Product has anti-static function.
The present invention also provides a kind of antistatic natural rubber, is made by the preparation method of above-mentioned antistatic natural rubber.
It has preferable anti-static function.
The feature and performance to the present invention are described in further detail with reference to embodiments.
Embodiment 1
A kind of antistatic natural rubber, the preparation method of the antistatic natural rubber includes:
It is 1 by weight ratio:100 graphene oxide is mixed with water in beaker, and control temperature is in 20 DEG C, magnetic force
Stir after 30min, ultrasonically treated 15min obtains graphene oxide suspension under 100W power condition.
The peregal solution for being 10% by mass concentration is mixed with the fresh Heveatex that mass concentration is 45%, Ran Houzai
The acetic acid that mass concentration is 3.85% is quickly poured into, until the pH value of system is 2.4, cation natural gum is made in magnetic agitation
Breast.The weight ratio of the dry glue in paregal O -30 and fresh Heveatex wherein in peregal solution is 1:50.
According to weight ratio it is 1 by graphene oxide suspension and cation Heveatex:1 ratio mixing, Ran Hou
Ultrasonically treated 50min obtains graphene oxide-Heveatex suspension under 50W power condition.

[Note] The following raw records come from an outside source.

(** ** Which failures of [call_tool_safe] are worth a retry *)

(** X9: when [call_tool] raises, the result that [call_tool_safe] returns in
    its place is retriable exactly when the exception was a rate-limit error,
    provided the code for invalid parameters is neither the server-error nor
    the rate-limit code; a result that reports success is never retriable. *)
Theorem safe_failure_retriable_iff_rate_limited (codes : ErrorCodes) (c c' : MCPClient)
    (tn : string) (ps : dict) (e : exn) :
  INVALID_PARAMS codes ≠ SERVER_ERROR codes →
  INVALID_PARAMS codes ≠ RATE_LIMITED codes →
  call_tool codes tn ps None c = (Raise e, c') →
  ∃ r,
    call_tool_safe codes tn ps c = (Ret r, c')
    ∧ (is_retriable codes r = true ↔ e_class e = MCPRateLimitError)
    ∧ ∀ r', success r' = true → is_retriable codes r' = false.
Proof.
  intros Hserver Hlimit Hraise. unfold call_tool_safe, try_except. rewrite Hraise.
  assert (Hok : ∀ r', success r' = true → is_retriable codes r' = false).
  { intros r' H. unfold is_retriable. by rewrite H. }
  destruct (e_class e) eqn:Hclass; eexists; (split; [reflexivity |]);
    (split; [| exact Hok]); unfold is_retriable; cbn [from_error success tr_error_code];
    try done.
  - rewrite Z.eqb_refl, orb_true_r. done.
  - apply Z.eqb_neq in Hserver, Hlimit. rewrite Hserver, Hlimit. done.
Qed.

Bad hematic acid is added in graphene oxide-Heveatex suspension, it is ultrasonically treated under 50W power condition
60min.Then magnetic agitation is carried out, 80 DEG C are heated to, conductive natural rubber latex is obtained.Wherein, bad hematic acid and graphene oxygen
The weight ratio of graphene oxide in compound-Heveatex suspension is 1:5.

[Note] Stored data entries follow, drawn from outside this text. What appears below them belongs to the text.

(** C7, amended. For a field and a mask of equal shape with no voxel where
    the mask is positive, [_demean] does not fail: the median of the empty
    selection is not-a-number, and the image written has the shape, the affine
    and the header of the field and not-a-number in every voxel. *)
Theorem demean_empty_mask in_file in_mask out_file (fs : gmap string image) nii msk :
  fs !! in_file = Some nii →
  fs !! in_mask = Some msk →
  shape nii = shape msk →
  select (dataobj nii) (dataobj msk) = [] →
  _demean genfname in_file in_mask out_file fs =
    Ok (default_name genfname in_file "demeaned" out_file,
        <[default_name genfname in_file "demeaned" out_file :=
            Image (shape nii) (List.map (fun _ => nan) (dataobj nii))
                  (affine nii) (header nii)]> fs).
Proof.
  intros Hin Hmask Hshape Hsel.
  unfold _demean, nb_load. rewrite Hin, Hmask. simpl.
  rewrite (boolean_index_same_shape nii msk Hshape). simpl. rewrite Hsel.
  do 4 f_equal. apply map_ext. intros v. apply sub_nan_r.
Qed.

End HelperProperties.

(** *** The helpers on a small store of images *)

Example demean_example :
  written_image (_demean ex_genfname "vsm.nii" "mask.nii" None ex_fs) =
  Some ("vsm.nii_demeaned",
        Image [2; 2; 1] [0; -4; -3; 2]%float ex_affine ex_header).
Proof. vm_compute. reflexivity. Qed.

Example hz2rads_example :
  written_image (_hz2rads ex_genfname "vsm.nii" (Some "rads.nii") ex_fs) =
  Some ("rads.nii",
        Image [2; 2; 1]
              [0x1.2d97c7f3321d2p+4; -0x1.921fb54442d18p+2; 0;
               0x1.f6a7a2955385ep+4]%float
              ex_affine ex_header).
Proof. vm_compute. reflexivity. Qed.

Example demean_shape_mismatch :
  _demean ex_genfname "vsm.nii" "mask.nii" None
    (<["mask.nii" := Image [4] (dataobj ex_mask) ex_affine ∅]> ex_fs) =
  Raise IndexError.
Proof. vm_compute. reflexivity. Qed.

(** A mask on the grid of the first three axes of a warp selects the three
    components of the voxels where it is positive. *)
Example demean_leading_axes :
  boolean_index ex_warp ex_mask = Ok [0; 0; 0; 0; 1; 2; 0; 0; 0]%float.
Proof. vm_compute. reflexivity. Qed.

Sulfur cross-linking system will be added in conductive natural rubber, the conductive natural rubber latex of presulfurization is obtained by being heated to 60 DEG C
Breast.The weight ratio of wherein vulcanizing system and the dry glue in the Heveatex in graphene oxide-Heveatex suspension is 1:
100。
By the conductive natural rubber latex of presulfurization by plastic film mulch, dehydrated at a temperature of 30 DEG C, in 110 DEG C of condition
It is lower to be vulcanized.
Embodiment 2
A kind of antistatic natural rubber, the preparation method of the antistatic natural rubber includes:
It is 1 by weight ratio:20 graphene oxide is mixed with water in beaker, and control temperature is in 30 DEG C, magnetic force
Stir after 45min, ultrasonically treated 60min obtains graphene oxide suspension under 80W power condition.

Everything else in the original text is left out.